The sale of a 49% stake in the 67-story, 2.1 million-square-foot office tower seems to counter the gloom and doom surrounding New York commercial real estate, and that of urban properties in general. The good news here is qualified, however: It’s the newer urban office buildings that are getting snapped up, while older ones languish.

The building, known as One Manhattan West, was bought by Blackstone Real Estate for about $1.4 billion. The seller was Qatar Investment Authority (the Middle Eastern nation’s sovereign wealth fund) and real estate company Brookfield. 

One Manhattan West, which opened in 2019, is part of the surging development in Midtown Manhattan near the Hudson River. The place already has a distinguished client list that includes accounting/consulting outfits Ernst & Young and Accenture, plus law firms Skadden Arps, Slate, Meagher & Flom and McKool Smith.

Manhattan offices have seen their vacancies rise, to 12% during the current quarter from 7.8% in 2020’s first period, before the pandemic overwhelmed the world, according to real estate data provider CoStar Group. Two-thirds of the new deals in Manhattan last year were for high-quality structures such as One Manhattan West, CoStar finds.

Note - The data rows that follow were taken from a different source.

Lemma simulation_exact_witness :
  ∃ n, Z.of_nat n ≤ Z.max 0 (max_ticks (run 20)) ∧ holds_reference (run 20) n db_after.
Proof.
  exact (simulation_exact (id 4) (spec 20) None db0 (run 20) (db1 20) (network 20) schedule
    checkpoint_law no_messages started compiled).
Defined.

Lemma run_once_completes_witness :
  ∃ db', run_once (run 20) draw db_after = (Ok true, db') ∧ holds_reference (run 20) 20 db'.
Proof.
  refine (run_once_completes (id 4) (spec 20) None db0 (run 20) (db1 20) (network 20) schedule draw
    (from_ok (start_state (run 20), []) (reference (run 20) (Z.to_nat (max_ticks (run 20)))))
    checkpoint_law no_messages started compiled _ (from_ok_eq _ _ _) fresh_after).
  - by rewrite ticks_20.
  - by vm_compute.
Defined.
End LabWitness.
(* ===== verification/LabAnalysisProps.v ===== *)
(** * Virtual lab: what the analysis of a sensor promises

    The alerts of a sensor against a specification that only speaks of the
    history of observations: runs of samples, and two automata over them. *)

From S2P Require Import Prelude PyText PyUuid PyFloat PyJson KafkaIo LabContracts LabAnalysis.

(** ** The specification *)
Section Spec.
Variable sensor : Sensor.t.

Definition is_bad (o : Observation.t) : bool :=
  match bad_kind (Observation.quality o) with Some _ => true | None => false end.
Definition is_good (o : Observation.t) : bool := negb (is_bad o).
(** The value of a good observation. *)
Definition good_value (o : Observation.t) : option float :=
  if is_bad o then None else Observation.value o.
Definition is_above (o : Observation.t) : bool :=
  match good_value o with Some v => above sensor v | None => false end.
Definition is_below (o : Observation.t) : bool :=
  match good_value o with Some v => negb (above sensor v) && below sensor v | None => false end.
Definition is_safe (o : Observation.t) : bool :=
  match good_value o with
  | Some v => negb (above sensor v) && negb (below sensor v) && safely_inside sensor v | None => false end.
Lemma start_cursor_event run_id a n :
  0 ≤ n < 2 ^ 63 → start_cursor run_id a (Some (event_key run_id n)) = Z.max a n.
Proof.
  intros Hn. destruct (int_of_dec_chars n Hn) as [Hi Hc]. unfold start_cursor, event_key. cbn [fmap option_fmap option_map].
  rewrite !chars_append, chars_text. unfold str_uuid at 1. rewrite chars_text.
  change (chars ":") with [":"%char]. cbn [app]. rewrite split_on_two; [| |done].
  - unfold str_uuid. rewrite chars_text, bool_decide_eq_true_2 by done. by rewrite Hi.
  - intros Hin. pose proof (uuid_chars_ok run_id) as Hok. rewrite Forall_forall in Hok.
    by apply (uuid_char_ok_neq ":"%char ":"%char (Hok _ Hin)).
Qed.

(** ** The events of a run *)
Definition run_events (run_id : UUID) (db : LabDB) : list (Z * LabEventRow.t) :=
  numbered_rows run_id (λ _ _, true) (lab_events db).
Definition after (c : Z) (rows : list (Z * LabEventRow.t)) : list (Z * LabEventRow.t) :=
  filter (λ r, c < r.1) rows.

Lemma events_after_rows run_id c db :
  numbered_rows run_id (λ n _, c <? n) (lab_events db) = after c (run_events run_id db).
Proof.
  apply (key_sorted_unique fst).
  - apply numbered_rows_sorted.
  - apply StronglySorted_filter, numbered_rows_sorted.
  - unfold after, run_events, numbered_rows. rewrite !(merge_sort_Permutation by_number).
    rewrite list_filter_filter. apply Permutation_refl', list_filter_iff. intros x. rewrite Z.ltb_lt. tauto.
Qed.

(** Later databases have more events of the run, with higher sequence numbers. *)
Definition grows (run_id : UUID) (db db' : LabDB) : Prop :=
  run_events run_id db `prefix_of` run_events run_id db'.

(** The events that are yielded, and the identifiers sent with them. *)
Definition yielded (ys : list Yield) : list LabEvent.t :=
  omap (λ y, match y with YEvent _ e => Some e | _ => None end) ys.
Definition id_matches (run_id : UUID) (y : Yield) : Prop :=
  match y with YEvent id e => id = event_key run_id (LabEvent.sequence e) | _ => True end.

Lemma after_prefix c l l' : l `prefix_of` l' → after c l `prefix_of` after c l'.
Proof. intros [k ->]. unfold after. rewrite filter_app. by eexists. Qed.

(** The rows after the last of the first [k] are the others. *)
Lemma after_take k c l :
  StronglySorted (key_lt fst) l →
  after (default c (fst <$> last (take k (after c l)))) l = drop k (after c l).
Proof.
  intros Hs. destruct (last (take k (after c l))) as [x|] eqn:Hl; simpl.
  - apply last_Some in Hl as [l1 Hl]. 
    assert (after c l = l1 ++ x :: drop k (after c l)) as Heq.
    { rewrite <-(take_drop k (after c l)) at 1. by rewrite Hl, <-app_assoc. }
    assert (StronglySorted (key_lt fst) (after c l)) as Hs' by by apply StronglySorted_filter.
    rewrite Heq in Hs'. rewrite <-(filter_beyond fst l1 x (drop k (after c l)) Hs'), <-Heq.
    assert (c < x.1) as Hx.
    { assert (x ∈ after c l) as Hin by (rewrite Heq; apply elem_of_app; right; constructor).
      unfold after in Hin. apply list_elem_of_filter in Hin. tauto. }
    unfold after. rewrite list_filter_filter. apply list_filter_iff. intros y. cbn. lia.
  - apply last_None in Hl. rewrite <-(take_drop k (after c l)) at 1. by rewrite Hl.
Qed.

Lemma take_prefix_take {A} k (l l' : list A) : l `prefix_of` l' → take k l = take (k `min` length l) l'.
Proof.
  intros [m ->]. rewrite take_app_le by lia.
  destruct (decide (k ≤ length l)%nat); [by rewrite Nat.min_l|].
  rewrite Nat.min_r, !take_ge by lia. done.
Qed.

Section Stream.
Variable run_id : UUID.

Lemma event_of_sequence r e : (event_of run_id) r = Ok e → LabEvent.sequence e = r.1.
Proof.
  unfold event_of, LabEvent.make. intros He. repeat (apply bind_Ok in He as (? & _ & He)). by injection He as <-.
Qed.

Lemma decoded_last rows events :
  mapR (event_of run_id) rows = Ok events → LabEvent.sequence <$> last events = fst <$> last rows.
Proof.
  intros He. apply mapR_Forall2 in He. rewrite <-!fmap_last. f_equal.
  induction He as [|r e rows events Hr _ IH]; [done|]. rewrite !fmap_cons, IH. f_equal. by apply event_of_sequence.
Qed.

In last year’s final quarter, the U.S. office market logged positive net absorption (new occupancy minus vacancies) for the first time since the pandemic’s onset, per the JLL commercial real estate firm. Full-year leasing volume grew 14.6% above 2020 levels, while sublease space stabilized and vacancies plateaued. 

The action is mainly in Sun Belt markets such as Atlanta, Austin, Charlotte, Dallas, Miami, Nashville, Phoenix, and Raleigh. JLL says many of these locales are nearing pre-pandemic levels of leasing volume. Meantime, larger gateway cities continue to lag, as in New York, Chicago, and Los Angeles. 

That said, there are stirrings in those major cities, especially in New York. Google parent Alphabet last fall announced it would buy its own West Side Manhattan office building for $2.1 billion, a 1.3 million-square-foot waterfront property, now under construction. This marks the biggest office transaction since the pandemic began.

Institutional investors are increasingly turning to real estate, a key component of the burgeoning alternative investments category. Alts are popular among asset allocators as these investments will diversify their holdings and (allocators hope) provide good long-term returns.

In 2021, public pension funds had 8.1% of their portfolios in real estate, which ranked fourth in allocation after stocks (46.6%), fixed income (13.2%), and private equity (13.2%), by the count of Public Plans Data.